- _Exercise goal_:
Using the records below, transcribe word for word the stretch from the line that contains "Tables are kept" through the line that contains "(** [numpy.isnan] /", both end lines included, and nothing else.

(Entries taken from a collection)
-----

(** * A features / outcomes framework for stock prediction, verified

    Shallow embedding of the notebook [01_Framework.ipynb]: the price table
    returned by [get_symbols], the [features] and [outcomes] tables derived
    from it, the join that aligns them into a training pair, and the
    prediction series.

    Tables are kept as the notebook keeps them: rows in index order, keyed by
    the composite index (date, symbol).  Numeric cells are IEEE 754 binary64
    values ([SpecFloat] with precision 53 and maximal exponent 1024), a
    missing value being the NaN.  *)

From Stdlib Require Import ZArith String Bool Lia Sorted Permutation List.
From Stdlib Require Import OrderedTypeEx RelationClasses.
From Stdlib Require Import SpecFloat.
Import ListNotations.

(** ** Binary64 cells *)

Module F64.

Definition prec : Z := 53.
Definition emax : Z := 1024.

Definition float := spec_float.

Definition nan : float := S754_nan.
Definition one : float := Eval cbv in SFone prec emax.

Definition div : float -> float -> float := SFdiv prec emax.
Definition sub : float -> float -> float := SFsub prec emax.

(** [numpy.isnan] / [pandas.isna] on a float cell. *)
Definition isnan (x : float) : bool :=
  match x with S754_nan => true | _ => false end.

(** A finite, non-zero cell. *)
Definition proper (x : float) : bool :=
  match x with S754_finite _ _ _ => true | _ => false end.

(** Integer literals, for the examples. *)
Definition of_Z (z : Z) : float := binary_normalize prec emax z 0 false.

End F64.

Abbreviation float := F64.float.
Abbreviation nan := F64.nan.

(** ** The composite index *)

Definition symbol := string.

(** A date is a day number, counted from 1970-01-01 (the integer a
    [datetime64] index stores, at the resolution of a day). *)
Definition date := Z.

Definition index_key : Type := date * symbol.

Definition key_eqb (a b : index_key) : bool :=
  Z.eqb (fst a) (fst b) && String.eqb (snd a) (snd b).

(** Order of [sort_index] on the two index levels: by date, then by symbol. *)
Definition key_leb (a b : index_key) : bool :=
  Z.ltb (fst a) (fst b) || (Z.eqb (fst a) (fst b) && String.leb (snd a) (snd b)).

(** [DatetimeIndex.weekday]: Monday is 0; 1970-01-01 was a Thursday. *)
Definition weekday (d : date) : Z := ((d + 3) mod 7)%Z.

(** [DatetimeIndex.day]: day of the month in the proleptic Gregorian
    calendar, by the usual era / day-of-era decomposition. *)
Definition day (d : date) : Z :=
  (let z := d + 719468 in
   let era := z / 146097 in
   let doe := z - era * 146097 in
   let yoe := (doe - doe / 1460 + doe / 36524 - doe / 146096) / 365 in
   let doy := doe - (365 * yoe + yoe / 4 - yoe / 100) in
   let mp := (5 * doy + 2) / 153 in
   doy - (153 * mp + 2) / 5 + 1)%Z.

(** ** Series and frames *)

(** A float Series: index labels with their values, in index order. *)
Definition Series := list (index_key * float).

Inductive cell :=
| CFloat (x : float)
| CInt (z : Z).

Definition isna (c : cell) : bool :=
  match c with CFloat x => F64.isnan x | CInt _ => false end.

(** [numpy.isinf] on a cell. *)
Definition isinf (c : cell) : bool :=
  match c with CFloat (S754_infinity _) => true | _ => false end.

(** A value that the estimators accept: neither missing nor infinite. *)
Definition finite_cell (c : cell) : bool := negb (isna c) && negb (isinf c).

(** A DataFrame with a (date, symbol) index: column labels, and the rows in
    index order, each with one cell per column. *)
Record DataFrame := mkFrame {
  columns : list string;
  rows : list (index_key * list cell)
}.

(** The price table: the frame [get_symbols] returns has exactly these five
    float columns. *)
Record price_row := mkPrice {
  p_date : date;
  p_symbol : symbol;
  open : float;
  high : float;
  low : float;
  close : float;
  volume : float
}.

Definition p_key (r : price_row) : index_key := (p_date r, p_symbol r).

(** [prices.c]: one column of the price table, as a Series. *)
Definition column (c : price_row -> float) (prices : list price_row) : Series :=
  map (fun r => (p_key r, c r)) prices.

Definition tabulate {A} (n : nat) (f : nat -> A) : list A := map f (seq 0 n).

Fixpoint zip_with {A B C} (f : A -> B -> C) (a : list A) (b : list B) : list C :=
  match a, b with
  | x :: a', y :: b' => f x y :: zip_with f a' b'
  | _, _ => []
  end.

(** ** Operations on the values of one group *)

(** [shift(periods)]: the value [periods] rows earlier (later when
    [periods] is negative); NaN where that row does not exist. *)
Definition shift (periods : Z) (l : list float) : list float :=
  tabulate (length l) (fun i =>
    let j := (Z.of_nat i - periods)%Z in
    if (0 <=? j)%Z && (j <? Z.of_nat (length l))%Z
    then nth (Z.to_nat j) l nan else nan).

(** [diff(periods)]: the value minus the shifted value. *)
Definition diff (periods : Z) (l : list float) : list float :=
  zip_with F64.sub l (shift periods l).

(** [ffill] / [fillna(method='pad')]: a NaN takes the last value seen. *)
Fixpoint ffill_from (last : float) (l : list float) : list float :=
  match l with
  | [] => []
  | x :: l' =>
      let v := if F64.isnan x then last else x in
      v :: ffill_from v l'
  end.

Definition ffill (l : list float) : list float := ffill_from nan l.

-----

- _Result of this task_:
    Tables are kept as the notebook keeps them: rows in index order, keyed by
    the composite index (date, symbol).  Numeric cells are IEEE 754 binary64
    values ([SpecFloat] with precision 53 and maximal exponent 1024), a
    missing value being the NaN.  *)

From Stdlib Require Import ZArith String Bool Lia Sorted Permutation List.
From Stdlib Require Import OrderedTypeEx RelationClasses.
From Stdlib Require Import SpecFloat.
Import ListNotations.

(** ** Binary64 cells *)

Module F64.

Definition prec : Z := 53.
Definition emax : Z := 1024.

Definition float := spec_float.

Definition nan : float := S754_nan.
Definition one : float := Eval cbv in SFone prec emax.

Definition div : float -> float -> float := SFdiv prec emax.
Definition sub : float -> float -> float := SFsub prec emax.

(** [numpy.isnan] / [pandas.isna] on a float cell. *)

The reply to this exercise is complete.